Chief Justice John Marshall observed, "Between a balanced republic and a democracy, the difference is like that between order and chaos."

In a word or two, the Founders knew that a democracy would lead to the same kind of tyranny the Colonies suffered under King George III. They intended a republican form of limited government that kept political decision-making to the minimum.

One anti-majority rule inserted by our Constitution's Framers is that the presidency is not decided by a majority vote, but by the Electoral College. If a simple majority were the rule, the nine states that have more than 50 percent of the population conceivably could determine the presidency. Fortunately, they can't, because they have only 225 Electoral College votes when 270 are needed. Were it not for the Electoral College, presidential candidates could safely ignore less populous states.

The two houses of Congress pose another obstacle to majority rule.
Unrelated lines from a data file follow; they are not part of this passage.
(** X3: the scan of a feed never yields an event without a
    key, never sets a source, and yields at most one event for each line
    that reads [END:VEVENT]. *)
Theorem ical_events_are_closed_blocks (feed_text : string) :
  Forall (fun e => event_nonempty e = true /\ ev_source e = None)
    (ical_events feed_text)
  /\ (length (ical_events feed_text)
      <= length (List.filter (fun line => String.eqb (strip line) "END:VEVENT")
                   (split_lines feed_text)))%nat.
Proof.
  unfold ical_events.
  assert (Hgen : forall lines st,
    Forall (fun e => event_nonempty e = true /\ ev_source e = None) (snd st) ->
    ev_source (fst st) = None ->
    Forall (fun e => event_nonempty e = true /\ ev_source e = None)
      (snd (fold_left ical_line lines st))
    /\ (length (snd (fold_left ical_line lines st))
        <= length (snd st)
           + length (List.filter
                       (fun line => String.eqb (strip line) "END:VEVENT")
                       lines))%nat).
  { induction lines as [|line rest IH]; intros st Hall Hsrc.
    - cbn. split; [exact Hall|lia].
    - cbn [fold_left List.filter].
      destruct (ical_line_inv st line Hall Hsrc) as (Hall' & Hsrc' & Hlen).
      destruct (IH _ Hall' Hsrc') as [Hres Hlen']. split; [exact Hres|].
      destruct (String.eqb (strip line) "END:VEVENT"); cbn [length] in *; lia. }
  destruct (Hgen (split_lines feed_text) (empty_event, [])) as [H1 H2];
    [constructor|reflexivity|].
  split; [exact H1|exact H2].
Qed.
Fifty-one senators can block the designs of 435 representatives and 49 senators. The Constitution gives the president a veto that weakens the power of the 535 members of Congress. It takes two-thirds of both houses to override a presidential veto. A two-thirds vote of both houses is required to propose a constitutional amendment; enactment requires ratification by three-fourths of state legislatures.

Today's Americans think Congress has the constitutional authority to do anything for which it can get a majority vote. We think whether a measure is a good idea or a bad idea should determine its passage, as opposed to whether that measure lies within the enumerated powers granted Congress by the Constitution. Unfortunately for the future of our nation, Congress has successfully exploited American constitutional ignorance or contempt.

Walter Williams is a professor of economics at George Mason University.